(** X20: [copyDir] succeeds, with any filter, when the source is a directory
    that does not contain the staging directory, nothing exists at or below
    the staging directory and the target, neither of these two contains the
    other, and no regular file lies on the way to them. *)
Theorem copyDir_succeeds (fs : tree) (catalogDir source target : path)
    (filter : option (path -> path -> bool)) :
  fs !! source = Some Dir ->
  ~ source `prefix_of` join catalogDir "tmp" ->
  ~ join catalogDir "tmp" `prefix_of` target ->
  ~ target `prefix_of` join catalogDir "tmp" ->
  (forall rel, fs !! (join catalogDir "tmp" ++ rel) = None) ->
  (forall rel, fs !! (target ++ rel) = None) ->
  (forall q, q `prefix_of` catalogDir -> is_file fs q = false) ->
  (forall q, q `prefix_of` dirname target -> is_file fs q = false) ->
  exists fs', copyDir fs catalogDir source target filter = Ok fs'.
Proof.
  intros Hsource Hsub1 Hsub2 Hnest Hfresh_tmp Hfresh_target Hway_tmp
         Hway_target.
  unfold copyDir. cbv zeta. set (tmp := join catalogDir "tmp") in *.
  assert (Htmp_ne : tmp <> []) by (unfold tmp, join; now destruct catalogDir).
  assert (Hdir : dirname tmp = catalogDir) by apply dirname_join.
  assert (Hsource_ne : source <> []).
  { intros ->. apply Hsub1, prefix_nil. }
  assert (Htarget_ne : target <> []).
  { intros ->. specialize (Hfresh_target source). cbn in Hfresh_target.
    congruence. }
  assert (Hdisjoint : forall rel, ~ tmp `prefix_of` target ++ rel).
  { intros rel Hpre.
    destruct (prefix_weak_total tmp target (target ++ rel)) as [Hp|Hp];
      [exact Hpre|now exists rel|exact (Hsub2 Hp)|exact (Hnest Hp)]. }
  assert (Hnot_file : forall (t : tree) q,
             t !! q = None -> is_file t q = false).
  { intros t q Hq. unfold is_file, node_at. destruct q; [reflexivity|].
    now rewrite Hq. }
  (* the staging directory is made *)
  destruct (mkdirs_Ok fs tmp) as [fs1 Hmk].
  { intros q _ Hq. apply prefix_join_inv in Hq as [->|Hq]; [|auto].
    apply Hnot_file. fold tmp. rewrite <- (app_nil_r tmp).
    apply Hfresh_tmp. }
  rewrite Hmk. cbn [bind].
  pose proof (mkdirs_lookup_dir _ _ _ Hmk Htmp_ne) as Htmp1.
  pose proof (mkdirs_preserves _ _ _ _ _ Hmk Hsource) as Hsource1.
  assert (Hfresh1 : forall rel, rel <> [] -> fs1 !! (tmp ++ rel) = None).
  { intros rel Hrel. rewrite (mkdirs_lookup_eq _ _ _ _ Hmk);
      [apply Hfresh_tmp|now apply below_not_prefix]. }
  (* the copy into the staging directory *)
  destruct (mkdirs_Ok fs1 (dirname tmp)) as [fs1' Hmk1].
  { intros q Hne Hq. rewrite Hdir in Hq.
    unfold is_file. destruct q as [|x q]; [contradiction|].
    cbn [node_at].
    destruct (mkdirs_lookup _ _ _ (x :: q) Hmk) as [(Hd & _)|[Heq Hd]].
    - now rewrite Hd.
    - rewrite Heq, Hd; [reflexivity|discriminate|].
      etransitivity; [exact Hq|]. now exists ["tmp"]. }
  destruct (copy_Ok fs1 fs1' source tmp filter Dir) as [fs2 Hc1];
    try assumption.
  { destruct source; [contradiction|exact Hsource1]. }
  { intros ->. now apply Hsub1. }
  { unfold compatible. cbn [fst snd]. rewrite app_nil_r.
    destruct tmp; [contradiction|]. cbn [node_at]. now rewrite Htmp1. }
  { intros _. exact Hsub1. }
  { intros rel n Hrel. split.
    - unfold compatible. cbn [fst snd]. destruct rel as [|r rel].
      + rewrite app_nil_r in *.
        rewrite (mkdirs_preserves _ _ _ _ _ Hmk1 Hsource1) in Hrel.
        injection Hrel as <-.
        destruct tmp; [contradiction|]. cbn [node_at].
        now rewrite (mkdirs_preserves _ _ _ _ _ Hmk1 Htmp1).
      + assert (Hnone : fs1' !! (tmp ++ r :: rel) = None).
        { rewrite (mkdirs_lookup_eq _ _ _ _ Hmk1);
            [now apply Hfresh1|]. rewrite Hdir. apply join_not_prefix. }
        destruct (tmp ++ r :: rel) eqn:Hk;
          [apply app_eq_nil in Hk as [_ Hk]; discriminate|].
        cbn [node_at]. now rewrite Hnone.
    - intros Hpre.
      destruct (prefix_weak_total source tmp (tmp ++ rel)) as [Hp|[r Hr]];
        [exact Hpre|now exists rel|exact (Hsub1 Hp)|].
      rewrite Hr, Hfresh_tmp in Hsource. discriminate. }
  rewrite Hc1. cbn [bind].
  (* the copy out of the staging directory *)
  assert (Htmp2 : fs2 !! tmp = Some Dir).
  { destruct (copy_keeps_kind _ _ _ _ tmp _ Dir Hc1) as (n' & Hn' & Hkind).
    - destruct tmp; [contradiction|exact Htmp1].
    - destruct tmp; [contradiction|]. cbn [node_at] in Hn'.
      now destruct n'. }
  assert (Hfresh2 : forall rel, fs2 !! (target ++ rel) = None).
  { intros rel.
    destruct (fs2 !! (target ++ rel)) as [n|] eqn:Hk; [|reflexivity].
    exfalso.
    apply (copy_new _ _ _ _ _ _ _ Hc1) in Hk
      as [Hk|[Hk|(_ & _ & Hk)]]; [|now apply Hdisjoint in Hk|].
    - destruct (mkdirs_lookup _ _ _ (target ++ rel) Hmk)
        as [(_ & _ & Hpre)|[Heq _]].
      + apply Hnest. etransitivity; [|exact Hpre]. now exists rel.
      + rewrite Heq, Hfresh_target in Hk. discriminate.
    - apply Hnest. etransitivity; [now exists rel|].
      etransitivity; [exact Hk|]. rewrite Hdir. now exists ["tmp"]. }
  destruct (mkdirs_Ok fs2 (dirname target)) as [fs2' Hmk2].
  { intros q Hne Hq. unfold is_file.
    destruct q as [|x q]; [contradiction|]. cbn [node_at].
    destruct (fs2 !! (x :: q)) as [[b|]|] eqn:Hk; [|reflexivity..].
    exfalso.
    apply (copy_new _ _ _ _ _ _ _ Hc1) in Hk
      as [Hk|[Hk|([=] & _)]].
    - destruct (mkdirs_lookup _ _ _ (x :: q) Hmk) as [(Hd & _)|[Heq _]];
        [congruence|].
      rewrite Heq in Hk. specialize (Hway_target (x :: q) Hq).
      unfold is_file in Hway_target. cbn [node_at] in Hway_target.
      now rewrite Hk in Hway_target.
    - apply Hsub2. etransitivity; [exact Hk|].
      etransitivity; [exact Hq|]. apply dirname_prefix. }
  destruct (copy_Ok fs2 fs2' tmp target filter Dir) as [fs3 Hc2];
    try assumption.
  { destruct tmp; [contradiction|exact Htmp2]. }
  { intros Heq. apply Hsub2. now rewrite Heq. }
  { unfold compatible. cbn [fst snd]. rewrite app_nil_r.
    destruct target as [|x target]; [contradiction|]. cbn [node_at].
    specialize (Hfresh2 []). rewrite app_nil_r in Hfresh2.
    now rewrite Hfresh2. }
  { intros _. exact Hsub2. }
  { intros rel n Hrel. split; [|apply Hdisjoint].
    assert (Hnone : fs2' !! (target ++ rel) = None).
    { destruct rel as [|r rel].
      - rewrite app_nil_r.
        destruct (mkdirs_lookup _ _ _ target Hmk2)
          as [(_ & _ & Hpre)|[Heq _]].
        + exfalso. revert Hpre. rewrite <- (app_nil_r target) at 1.
          apply below_not_prefix_of_dirname. now rewrite app_nil_r.
        + rewrite Heq. specialize (Hfresh2 []).
          now rewrite app_nil_r in Hfresh2.
      - rewrite (mkdirs_lookup_eq _ _ _ _ Hmk2); [apply Hfresh2|].
        apply below_not_prefix_of_dirname. now destruct target. }
    unfold compatible. cbn [fst snd].
    destruct (target ++ rel) eqn:Hk;
      [apply app_eq_nil in Hk as [-> _]; contradiction|].
    cbn [node_at]. now rewrite Hnone. }
  rewrite Hc2. cbn [bind].
  (* the staging directory is removed *)
  unfold rm_recursive.
  destruct (copy_keeps_kind _ _ _ _ tmp _ Dir Hc2) as (n' & Hn' & _).
  { destruct tmp; [contradiction|exact Htmp2]. }
  rewrite Hn'. eauto.
Qed.

Lemma source_tree_no_file_above (dir q : path) :
  dir = ["catalog"] \/ dir = [] ->
  q `prefix_of` dir -> is_file source_tree q = false.
Proof.
  intros Hdir [r Hr].
  destruct Hdir as [-> | ->]; destruct q as [|x [|y q]]; try discriminate;
    try reflexivity.
  injection Hr as <- _. vm_compute. reflexivity.
Qed.
(* ===== verification/_CoqProject ===== *)
-Q . S2P
Prelude.v
Utils.v
Tree.v
Mode.v
TreeInv.v
TreeInsert.v
TreeFuel.v
TreePrio.v
TreeTest.v
Router.v
Group.v
Context.v
Keys.v
Strconv.v
Reflect.v
Setters.v
Traverse.v
Binding.v
BindingReq.v
Writer.v
Response.v
Handler.v
Serve.v
Server.v
Race.v
Pipeline.v
Example.v
Lemma longestCommonPrefix_zero a b :
  head a ≠ head b -> longestCommonPrefix a b = 0.
Proof.
  destruct (longestCommonPrefix_split a b) as (k & a' & b' & -> & -> & -> & _).
  by destruct k.
Qed.

(** *** [incrementChildPrio] *)

(** The reordering loop moves the child at the end of [l1] leftwards past
    the longest run of siblings of strictly lower priority. *)
Lemma bubble_app (l1 : list (node HandlerFunc)) x l3 prio :
  exists l1a l1b,
    l1 = l1a ++ l1b /\
    bubble (l1 ++ x :: l3) (length l1) prio = (l1a ++ x :: l1b ++ l3, length l1a) /\
    Forall (fun y => (priority y < prio)%Z) l1b /\
    (forall y, last l1a = Some y -> (prio <= priority y)%Z).
Proof.
  revert l3. induction l1 as [|y l1 IH] using rev_ind; intros l3.
  - exists [], []. by split_and!.
  - rewrite length_app, Nat.add_1_r, <- (assoc_L (++)). simpl.
    rewrite (list_lookup_middle l1 _ y (length l1)) by done.
    rewrite lookup_app_r, (Nat.sub_succ_l _ _ (Nat.le_refl _)), Nat.sub_diag by lia.
    simpl. destruct (Z.ltb_spec (priority y) prio) as [Hlt|Hge].
    + rewrite swap_adjacent.
      destruct (IH (y :: l3)) as (l1a & l1b & -> & -> & Hlow & Hhigh).
      exists l1a, (l1b ++ [y]). split_and!.
      * by rewrite (assoc_L (++)).
      * by rewrite <- (assoc_L (++) l1b [y]).
      * apply Forall_app. split; [done|]. by constructor.
      * done.
    + exists (l1 ++ [y]), []. split_and!.
      * by rewrite app_nil_r.
      * by rewrite length_app, Nat.add_1_r, <- (assoc_L (++) l1 [y]).
      * constructor.
      * intros y'. rewrite last_snoc. by intros [= <-].
Qed.

(** The loop's result as a rearrangement of the slice. *)
Lemma bubble_move cs pos prio :
  pos < length cs ->
  exists newPos,
    bubble cs pos prio = (list_move newPos pos cs, newPos) /\ newPos <= pos.
Proof.
  intros Hpos. destruct (list_cut pos pos cs) as (l1 & l2 & x & l3 & -> & Hl1 & Hl2 & _); [lia|].
  destruct l2; [|simpl in Hl2; lia]. simpl. subst pos.
  destruct (bubble_app l1 x l3 prio) as (l1a & l1b & -> & -> & _).
  exists (length l1a). split; [|rewrite length_app; lia].
  f_equal. rewrite length_app, <- (assoc_L (++)). symmetry. apply list_move_app.
Qed.

(** [incrementChildPrio] on a position inside both [children] and
    [indices]: the child's priority is incremented, and child and index
    byte move to the position returned. *)
Lemma incrementChildPrio_Ok n pos c :
  children n !! pos = Some c ->
  pos < length (indices n) ->
  exists newPos,
    newPos <= pos /\
    incrementChildPrio n pos =
      Ok ({| path := path n; indices := list_move newPos pos (indices n);
             priority := priority n;
             children := <[newPos := incPriority c]> (list_move newPos pos (children n));
             handlers := handlers n; fullPath := fullPath n |}, newPos).
Proof.
  intros Hc Hidx. unfold incrementChildPrio. rewrite Hc.
  pose proof (lookup_lt_Some _ _ _ Hc) as Hpos.
  destruct (bubble_move (<[pos := incPriority c]> (children n)) pos
              (priority (incPriority c))) as (newPos & -> & Hle).
  { by rewrite length_insert. }
  exists newPos. split; [done|].
  rewrite list_move_insert by lia.
  destruct (decide (newPos ≠ pos)) as [Hne|Heq].
  - by rewrite decide_True by lia.
  - assert (newPos = pos) as -> by lia. by rewrite !list_move_same by lia.
Qed.

Lemma incrementChildPrio_Panic_index n pos :
  children n !! pos = None -> incrementChildPrio n pos = Panic PanicIndex.
Proof. intros Hc. unfold incrementChildPrio. by rewrite Hc. Qed.

(** *** [getValue] *)

Lemma at_child_lookup {B} (k : node HandlerFunc -> result B) cs i :
  at_child k cs i =
  match cs !! i with
  | Some ch => k ch
  | None => Panic PanicIndex
  end.
Proof. revert i. induction cs as [|c cs IH]; intros [|i]; simpl; auto. Qed.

+++

#### [Task objective]
Copy the records above exactly, beginning at the line that contains "target) at 1." and stopping after the line that contains "now rewrite app_nil_r in Hfresh2.".

#### [Response area]
        + exfalso. revert Hpre. rewrite <- (app_nil_r target) at 1.
          apply below_not_prefix_of_dirname. now rewrite app_nil_r.
        + rewrite Heq. specialize (Hfresh2 []).
          now rewrite app_nil_r in Hfresh2.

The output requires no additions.